Continuity is an issue-period. It is a question of how the writers want to approach it that makes it a problem or an opportunity.
 
Sorry, but the Abrams reboot was better than most of the sequels. :p

Lost In Space is a remarkably good reboot. I'd much sooner see people like that take an independent stab at the original Star Trek than anything CBS has cooked up for Trek on TV in ages.

For that matter, at this point Trek would probably be better off sold to a studio that can competently develop franchises that work. CBS and Paramount both are being lost to old thinking and management.

maybe the ownership of trek should come back under 1 roof. then there won't have to legally be a 25% difference rule, which proves to me that STD is actually 25% alternate timeline probably caused by the Kelvin timeline, or is a Kelvin 2.0 timeline..

lost in space is amazing tho! love it.
 
To add to that, ENT was also hamstrung by UPN who took a hands-on approach to the show because they thought they knew better than the people actually producing the show. TNG and DS9 had none of that because they were syndicated. VOY had it to a degree in its later seasons, and ENT had it for its entire run.

One of the most annoying and infuriating stories one of the ENT writers told was of the transporter accident in "Strange New World" that fuses rocks, twigs and leaves to the body of Crewman Novokavich and almost kills him. The show's producers wanted to show that early transporters could be dangerous and they wanted to kill somebody off to demonstrate how scary they could be during this timeframe. The network in no uncertain terms told the producers and writers that no, the transporter works just fine. Nobody is going to get killed by it. The writers disagreed strongly, thinking that the whole point of a prequel series set at the dawn of the Star Trek universe we know and love is to show how dangerous and unpredictable exploration and technology were at that point in history, and having a crewman die in a transporter accident would be a way to show that to the audience and up the stakes.

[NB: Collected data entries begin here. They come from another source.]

(** X16: writing then reading. For a resolved identity, a backend that
    answers, a non-empty string description and a cost that is neither NaN
    nor negative, [addExpense] is fulfilled and a following [fetchExpenses]
    returns, under the new identifier, the description trimmed, the date as
    a string, the cost as a number and [deleted = false]. *)
Theorem addExpense_then_fetchExpenses (w : World) (u : User) (expense : ExpenseArg)
    (s : string)
    (Hin : signed_in w u) (Hok : firestoreFault w = None)
    (Hd : arg_description expense = Js.VStr s) (Hs : s <> "")
    (Hnan : Js.isNaN (Js.Number (arg_cost expense)) = false)
    (Hneg : (Js.Number (arg_cost expense) <? 0)%float = false) :
  exists w' l w'',
    addExpense expense w = (Fulfilled tt, w')
    /\ fetchExpenses w' = (Fulfilled l, w'')
    /\ mkExpense (autoIds w (added w)) (Js.trim s) (Js.String (arg_date expense))
         (Js.Number (arg_cost expense)) false ∈ l.
Proof.
  set (payload := expense_payload expense (Js.trim s)).
  set (w' := added_world (expensesCol (uid u)) payload w).
  assert (Hin' : signed_in w' u) by exact Hin.
  assert (Hok' : firestoreFault w' = None) by exact Hok.
  exists w'. eexists. eexists.
  split; [apply (addExpense_accepts _ _ _ _ Hin Hok Hd Hs Hnan Hneg) |].
  split; [apply (fetchExpenses_signed_in _ _ Hin' Hok') |].
  apply list_elem_of_fmap.
  exists (Firestore.mkSnapshot (autoIds w (added w))
            (Firestore.resolve (serverTime w) <$> payload)).
  split.
  - unfold to_Expense, Firestore.field, payload. simpl.
    now rewrite payload_description, payload_date, payload_cost, payload_deleted.
  - apply elem_of_run_query. split.
    + apply (added_world_read (expensesCol (uid u)) payload w).
    + apply expenses_query_satisfied. unfold payload. cbn [Firestore.data].
      rewrite payload_deleted, payload_date. eauto.
Qed.
(** * code-scribe: a directory tree rendered as markdown documents

    A shallow embedding of [main.py]: the name filter
    ([should_exclude_directory]), the extension catalogue
    ([discover_extensions]), the file name sanitiser
    ([sanitise_filename]), the markdown renderer
    ([generate_markdown_from_file]), the tree renderer
    ([generate_tree_output]), the conversion pass
    ([generate_markdown_from_directory]), the prompt for the extensions
    ([select_extensions]) and the entry point ([main]).

    Python strings are sequences of Unicode code points; they are lists
    of [N] here.  What [str.lower], [str.isspace] and the regular
    expression classes [\w] and [\s] do on a code point is taken from an
    interface ([Unicode]) that fixes them on ASCII; the statements that
    hold for every string are proved for every implementation of the
    interface, and the concrete tables [py_unicode] are used to evaluate
    the functions on given inputs. *)

From Stdlib Require Import String Ascii.
From Stdlib Require Import NArith ZArith Lia Bool List.
From Stdlib Require Import Sorted Permutation.
Import ListNotations.

Local Open Scope N_scope.
Local Open Scope list_scope.

(** ** Strings *)

Abbreviation char := N (only parsing).
Abbreviation str := (list N) (only parsing).

(** An ASCII literal as a Python string. *)
Definition lit (s : string) : str := map N_of_ascii (list_ascii_of_string s).
Arguments lit s%_string.

Definition str_eqb (a b : str) : bool :=
  if list_eq_dec N.eq_dec a b then true else false.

Nope, the suits told them. It works just fine. UPN just didn't care or didn't understand or both.
 
maybe the ownership of trek should come back under 1 roof. then there won't have to legally be a 25% difference rule, which proves to me that STD is actually 25% alternate timeline probably caused by the Kelvin timeline, or is a Kelvin 2.0 timeline..

lost in space is amazing tho! love it.

I see the 25% as a gift. The only good thing to come out of the legalese is that whenever someone says "But that contradicts this!", then I can hand-wave the differences as being part of the 25%.

Or, to paraphrase Garak, "You got what you wanted: a way out of arguments about the nitty-gritty details of Canon. You'll be able to explain away any differences you see between Discovery and earlier Trek and all it cost was it having to be at least 25% different. I don't know about you, but I call that a bargain."

I know a deal when I see one, and I'll take it.